# Exercise brief
Could you copy out all the lines in the material below where the word "Import" occurs?

-- Given records follows --

(** * ProjectCollabSystem: the state bookkeeping of [src/App.tsx]

    The component [App] keeps its state in React hooks ([files],
    [activeFileId], [videoEnabled], [peers], [rightPanel]) and in two pieces
    of mutable data outside React: the [<video>] element behind
    [localVideoRef] and the content listeners that [handleEditorDidMount]
    registers on the editor widget.  Everything else (the replicated
    document, the peer transport, the editor and the terminal) is an opaque
    dependency and shows up here only as the events it delivers.

    The component is embedded as a transition function [step] from a state
    and an event to the next state and the effects the handler performs
    (download, console output, media request).  Each handler of the source
    is a definition of the same name. *)

From Stdlib Require Import List String Ascii Bool ZArith Lia DecimalString.
From Stdlib Require Import DecimalZ.
Import ListNotations.
Local Open Scope string_scope.
Local Open Scope list_scope.

(** ** Data model *)

(** [type Panel = 'preview' | 'terminal' | 'none'] *)
Inductive Panel : Type :=
| preview
| terminal
| none.

Definition Panel_eqb (a b : Panel) : bool :=
  match a, b with
  | preview, preview | terminal, terminal | none, none => true
  | _, _ => false
  end.

(** [interface File { id; name; language; content }], all four are strings. *)
Record File : Type := mkFile {
  id : string;
  name : string;
  language : string;
  content : string
}.

(** ** JavaScript string helpers used by [addNewFile] *)

Module Js.

(** [String.prototype.split] with a one-character separator: the pieces
    between the separators, always at least one piece. *)
Fixpoint split (sep : ascii) (s : string) : list string :=
  match s with
  | EmptyString => [EmptyString]
  | String c rest =>
      if Ascii.eqb c sep then EmptyString :: split sep rest
      else match split sep rest with
           | [] => [String c EmptyString]
           | piece :: pieces => String c piece :: pieces
           end
  end.

(** [Array.prototype.pop]: the last element, [undefined] on an empty
    array. *)
Fixpoint pop {A : Type} (l : list A) : option A :=
  match l with
  | [] => None
  | [x] => Some x
  | _ :: tl => pop tl
  end.

(** [toLowerCase] on one code unit.  Only the letters A-Z are mapped: a
    character outside ASCII never lowercases to one of the letters that
    occur in the extensions the switch of [addNewFile] tests. *)
Definition lower_ascii (c : ascii) : ascii :=
  let n := nat_of_ascii c in
  if (65 <=? n)%nat && (n <=? 90)%nat then ascii_of_nat (n + 32) else c.

Fixpoint toLowerCase (s : string) : string :=
  match s with
  | EmptyString => EmptyString
  | String c rest => String (lower_ascii c) (toLowerCase rest)
  end.

(** A string is falsy exactly when it is empty. *)
Definition truthy (s : string) : bool :=
  match s with
  | EmptyString => false
  | String _ _ => true
  end.

(** [Number.prototype.toString] on the integer that [Date.now] returns. *)
Definition toString (n : Z) : string :=
  NilEmpty.string_of_int (Z.to_int n).

End Js.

-- Given records concluded --

# Answer section
From Stdlib Require Import List String Ascii Bool ZArith Lia DecimalString.
From Stdlib Require Import DecimalZ.
Import ListNotations.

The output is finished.